## EXERCISE DETAILS
Sort through the data and copy the lines holding the word "eexists".

(Records from a data collection)
◆ ◆ ◆
(** X8: two list nodes built from one working sequence, one before and one
    after the builder changed the sequence in place, are two objects; the
    first holds the members the sequence had when it was built, the second
    the members the sequence has now. *)
Theorem list_nodes_are_snapshots (k : ListKind) (st : Store) (a : addr)
    (s s' : Seq) :
  st !! a = Some (OSeq s) ->
  seq_kind s = k ->
  seq_kind s' = k ->
  exists b1 st1 st2 b2 st3 n1 n2,
    new_list_node k st (ref a) = Some (b1, st1) /\
    run_op st1 (Mutate a s') = Some st2 /\
    new_list_node k st2 (ref a) = Some (b2, st3) /\
    b1 <> b2 /\
    st3 !! b1 = Some (ONode n1) /\ members n1 = s /\
    st3 !! b2 = Some (ONode n2) /\ members n2 = s'.
Proof.
  intros Ha Hs Hs'.
  set (b1 := fresh (dom st)).
  set (st1 := <[b1 := ONode (node_of_seq s)]> st).
  set (st2 := <[a := OSeq s']> st1).
  set (b2 := fresh (dom st2)).
  set (st3 := <[b2 := ONode (node_of_seq s')]> st2).
  assert (Hab1 : a <> b1).
  { intros Heq. apply (is_fresh (dom st)). fold b1. rewrite <- Heq.
    apply elem_of_dom. rewrite Ha. now eexists. }
  assert (Ha1 : st1 !! a = Some (OSeq s)).
  { subst st1. now rewrite lookup_insert_ne. }
  assert (Hb1 : st2 !! b1 = Some (ONode (node_of_seq s))).
  { subst st2 st1. rewrite lookup_insert_ne by exact Hab1.
    apply lookup_insert_eq. }
  assert (Hb12 : b1 <> b2).
  { intros Heq. apply (is_fresh (dom st2)). fold b2. rewrite <- Heq.
    apply elem_of_dom. rewrite Hb1. now eexists. }
  exists b1, st1, st2, b2, st3, (node_of_seq s), (node_of_seq s').
  split; [exact (new_list_node_at k st a s Ha Hs)|].
  split.
  { cbn. rewrite Ha1. rewrite Hs, Hs'.
    destruct (decide (k = k)); [reflexivity | contradiction]. }
  split.
  { apply (new_list_node_at k st2 a s'); [|exact Hs'].
    subst st2. apply lookup_insert_eq. }
  split; [exact Hb12|].
  split; [subst st3; now rewrite lookup_insert_ne|].
  split; [apply members_node_of_seq|].
  split; [subst st3; apply lookup_insert_eq | apply members_node_of_seq].
Qed.

Lemma list_nodes_are_snapshots_witness :
  exists b1 st1 st2 b2 st3 n1 n2,
    new_list_node KDecl sample_store (ref 1%positive) = Some (b1, st1) /\
    run_op st1 (Mutate 1%positive (DeclSeq [])) = Some st2 /\
    new_list_node KDecl st2 (ref 1%positive) = Some (b2, st3) /\
    b1 <> b2 /\
    st3 !! b1 = Some (ONode n1) /\
    members n1 = DeclSeq [Some sample_struct; Some sample_main] /\
    st3 !! b2 = Some (ONode n2) /\ members n2 = DeclSeq [].
Proof.
  apply (list_nodes_are_snapshots KDecl sample_store 1%positive
           (DeclSeq [Some sample_struct; Some sample_main]) (DeclSeq []));
    reflexivity.
Defined.

(** ** More on the class table *)

(** X9: every class the header defines is [ASTNode] or derives from it
    through at most two base classes, so every node has [unparse] and
    [doIndent]; in particular the inheritance chains have no cycle. *)
Theorem every_class_is_an_ASTNode (cls : string) (d : ClassTable.ClassDef) :
  ClassTable.ast_hpp !! cls = Some d ->
  ClassTable.inherits 2 cls "ASTNode" = true.
Proof.
  revert cls d.
  change (map_Forall (fun cls _ => ClassTable.inherits 2 cls "ASTNode" = true)
            ClassTable.ast_hpp).
  apply (bool_decide_unpack _). vm_compute. exact I.
Qed.

Lemma every_class_is_an_ASTNode_witness :
  ClassTable.inherits 2 "StructNode" "ASTNode" = true.
Proof.
  apply (every_class_is_an_ASTNode "StructNode"
           (ClassTable.mkClassDef (Some "TypeNode") false
              [ClassTable.PNode "IdNode"])).
  vm_compute. reflexivity.
Defined.

(** X10: every AST class that a constructor takes, as a pointer or as the
    element type of a list, is defined in the header: no constructor
    depends on a class that is only forward-declared. *)
Theorem ctor_parameters_are_defined (cls c : string)
    (d : ClassTable.ClassDef) :
  ClassTable.ast_hpp !! cls = Some d ->
  In c (ClassTable.param_classes (ClassTable.ctor_params d)) ->
  is_Some (ClassTable.ast_hpp !! c).
Proof.
  intros Hcls Hin. revert cls d Hcls c Hin.
  change (map_Forall
            (fun _ d =>
               forall c, In c (ClassTable.param_classes
                                 (ClassTable.ctor_params d)) ->
                         is_Some (ClassTable.ast_hpp !! c))
            ClassTable.ast_hpp).
  eapply map_Forall_impl;
    [|intros cls d H c Hin; exact (proj1 (Forall_forall _ _) H c
                                     (proj2 (list_elem_of_In _ _) Hin))].
  apply (bool_decide_unpack _). vm_compute. exact I.
Qed.

Lemma ctor_parameters_are_defined_witness :
  is_Some (ClassTable.ast_hpp !! "FnBodyNode").
Proof.
  apply (ctor_parameters_are_defined "FnDeclNode" "FnBodyNode"
           (ClassTable.mkClassDef (Some "DeclNode") false
              [ClassTable.PNode "TypeNode"; ClassTable.PNode "IdNode";
               ClassTable.PNode "FormalsListNode";
               ClassTable.PNode "FnBodyNode"]));
    [vm_compute; reflexivity | cbn; tauto].
Defined.

(** X11: the classes used as a base are exactly the classes that declare
    [unparse] pure virtual: a class that can be instantiated is never
    derived from, and every abstract class has a subclass. *)
Theorem bases_are_the_abstract_classes (cls : string)
    (d : ClassTable.ClassDef) :
  ClassTable.ast_hpp !! cls = Some d ->
  ClassTable.is_base cls = ClassTable.pure_unparse d.
Proof.
  revert cls d.
  change (map_Forall
            (fun cls d => ClassTable.is_base cls = ClassTable.pure_unparse d)
            ClassTable.ast_hpp).
  apply (bool_decide_unpack _). vm_compute. exact I.
Qed.

Lemma bases_are_the_abstract_classes_witness :
  ClassTable.is_base "AssignNode" = false.
Proof.
  apply (bases_are_the_abstract_classes "AssignNode"
           (ClassTable.mkClassDef (Some "ExpNode") false
              [ClassTable.PNode "ExpNode"; ClassTable.PNode "ExpNode"])).
  vm_compute. reflexivity.
Defined.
◆ ◆ ◆
## OUTPUT FOR THIS EXERCISE
    apply elem_of_dom. rewrite Ha. now eexists. }
    apply elem_of_dom. rewrite Hb1. now eexists. }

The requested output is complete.